There are two main supercharging systems – the turbocharger and the volumetric compressor. The first, characterised by a turbine and an impeller seated on the same shaft, exploits the kinetic energy of the exhaust gases expelled from the combustion chamber. The second features only an impeller (the compressor) placed in rotation by a belt connected to the driveshaft. The latter is the system adopted by the Kawasaki on the H2 and the H2 R.
The centrifugal compressor of the H2/H2 R – a magnificent impeller in aluminium alloy, with a diameter of 69mm, milled from billet aluminium by high-precision CNC machines, and endowed with six long and six short blades – revolves at a speed that is directly proportional to the crankshaft, and it features an optimum and quite limited operating range. The maximum efficiency is obtained at very high rotational speeds, while at medium and low rotations the contribution of the system is negligible. For this reason, between the impeller and the driveshaft, a planetary gear unit has been installed that has a multiplication ratio of 8:1 (which becomes 9:2 if we also take in account the belt’s ratio). This means that whenever the H2 rotates at 14,000rpm, the compressor reaches a speed of 1,30,000rpm!
According to the data furnished by Kawasaki, the supply pressure can touch up to 2.4 bar without any major issues related to the overheating of the compressed air forced into the suction ducts (as happens with turbocharged engines). Nevertheless, to keep the air temperature under control, and to resist the higher pressure that forms inside, the air-box is made of aluminium, which enhances the heat dissipation. It also proves to be more resistant than plastic. The whole supercharging system is supplied by a long and linear intake duct, which connects the impeller with two huge spouts placed on the front fairing. To give you an idea of their dimensions, these cover a third of the frontal section of the fairing (in H2, one of the two air intakes is closed).
The compressor is powered by the motor shaft, multiplied by the so-called ‘planetary stage’ (photo bottom left). When the engine is at 14,000rpm, the impeller rotates at a speed of 1,30,000 rpm!

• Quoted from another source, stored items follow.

Lemma Number_toString_numeric (x : number) :
  numeric_or_empty (Number_toString x) = true.
Proof.
  destruct x as [s|s| |s m e]; try reflexivity.
  - destruct s; reflexivity.
  - unfold Number_toString.
    destruct (is_integer _ && _).
    + apply numeric_head_or_empty, showZ_numeric.
    + destruct s; [reflexivity|apply shortest_numeric].
Qed.

(** The text of a Number names nothing that an object inherits. *)
Lemma numeric_not_inherited (key : string) :
  numeric_or_empty key = true ->
  existsb (String.eqb key) Object_prototype_names = false.
Proof.
  destruct key as [|c key]; [reflexivity|].
  unfold numeric_or_empty, numeric_char, byte. intros P.
  destruct c as [[] [] [] [] [] [] [] []]; try discriminate P; reflexivity.
Qed.

(** ** Actions *)

Lemma run_and_then {A B : Type} (net : network) (t : async A) (f : A -> async B) :
  run net (and_then t f) = run net (f (run net t)).
Proof. induction t as [a|req k IH]; simpl; [reflexivity|apply IH]. Qed.

Lemma requests_and_then {A B : Type} (net : network) (t : async A) (f : A -> async B) :
  requests net (and_then t f)
  = (requests net t ++ requests net (f (run net t)))%list.
Proof.
  induction t as [a|req k IH]; simpl; [reflexivity|].
  now rewrite IH.
Qed.

Lemma run_await {S A : Type} (net : network) (t : action unit A) (s : S) :
  run net (await t s) = (s, completion net t).
Proof.
  unfold await, completion. rewrite run_and_then.
  destruct (run net (t tt)) as [u r]. reflexivity.
Qed.

Lemma requests_await {S A : Type} (net : network) (t : action unit A) (s : S) :
  requests net (await t s) = requests net (t tt).
Proof.
  unfold await. rewrite requests_and_then.
  destruct (run net (t tt)) as [u r]. simpl. apply List.app_nil_r.
Qed.

Lemma run_bind {S A B : Type} (net : network) (t : action S A) (f : A -> action S B) (s : S) :
  run net (bind t f s)
  = match run net (t s) with
    | (s', inl e) => (s', inl e)
    | (s', inr a) => run net (f a s')
    end.
Proof.
  unfold bind. rewrite run_and_then.
  destruct (run net (t s)) as [s' [e|a]]; reflexivity.
Qed.

Lemma run_try_catch {S A : Type} (net : network) (t : action S A)
      (handler : exn -> action S A) (s : S) :
  run net (try_catch t handler s)
  = match run net (t s) with
    | (s', inl e) => run net (handler e s')
    | (s', inr a) => (s', inr a)
    end.
Proof.
  unfold try_catch. rewrite run_and_then.
  destruct (run net (t s)) as [s' [e|a]]; reflexivity.
Qed.

Lemma requests_bind {S A B : Type} (net : network) (t : action S A)
      (f : A -> action S B) (s : S) :
  requests net (bind t f s)
  = (requests net (t s)
     ++ match run net (t s) with
        | (s', inl e) => []
        | (s', inr a) => requests net (f a s')
        end)%list.
Proof.
  unfold bind. rewrite requests_and_then.
  destruct (run net (t s)) as [s' [e|a]]; reflexivity.
Qed.

Lemma requests_try_catch {S A : Type} (net : network) (t : action S A)
      (handler : exn -> action S A) (s : S) :
  requests net (try_catch t handler s)
  = (requests net (t s)
     ++ match run net (t s) with
        | (s', inl e) => requests net (handler e s')
        | (s', inr a) => []
        end)%list.
Proof.
  unfold try_catch. rewrite requests_and_then.
  destruct (run net (t s)) as [s' [e|a]]; reflexivity.
Qed.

In the engine design below, the turbine (in the red crankcase) is what compresses the air into the air-box
How to go from 200 to 310 HP…
The engine of the H2 and H2 R, other than the supercharging system, is a classic inline 4-cylinder unit – obviously ‘dimensioned’ and designed to support the significant power that it develops, and to resist to the high temperatures that it has to withstand.
Other details are also noteworthy. The pistons, for instance, are not forged – as is usually the case for these types of bikes – but they’re fused and have flatter crowns to optimise the shape of the combustion chamber. Distribution is twin cam with four valves per cylinder. The two inlet valves are made of steel. The exhaust valves – stressed by the high temperatures due to the supercharger – are composite.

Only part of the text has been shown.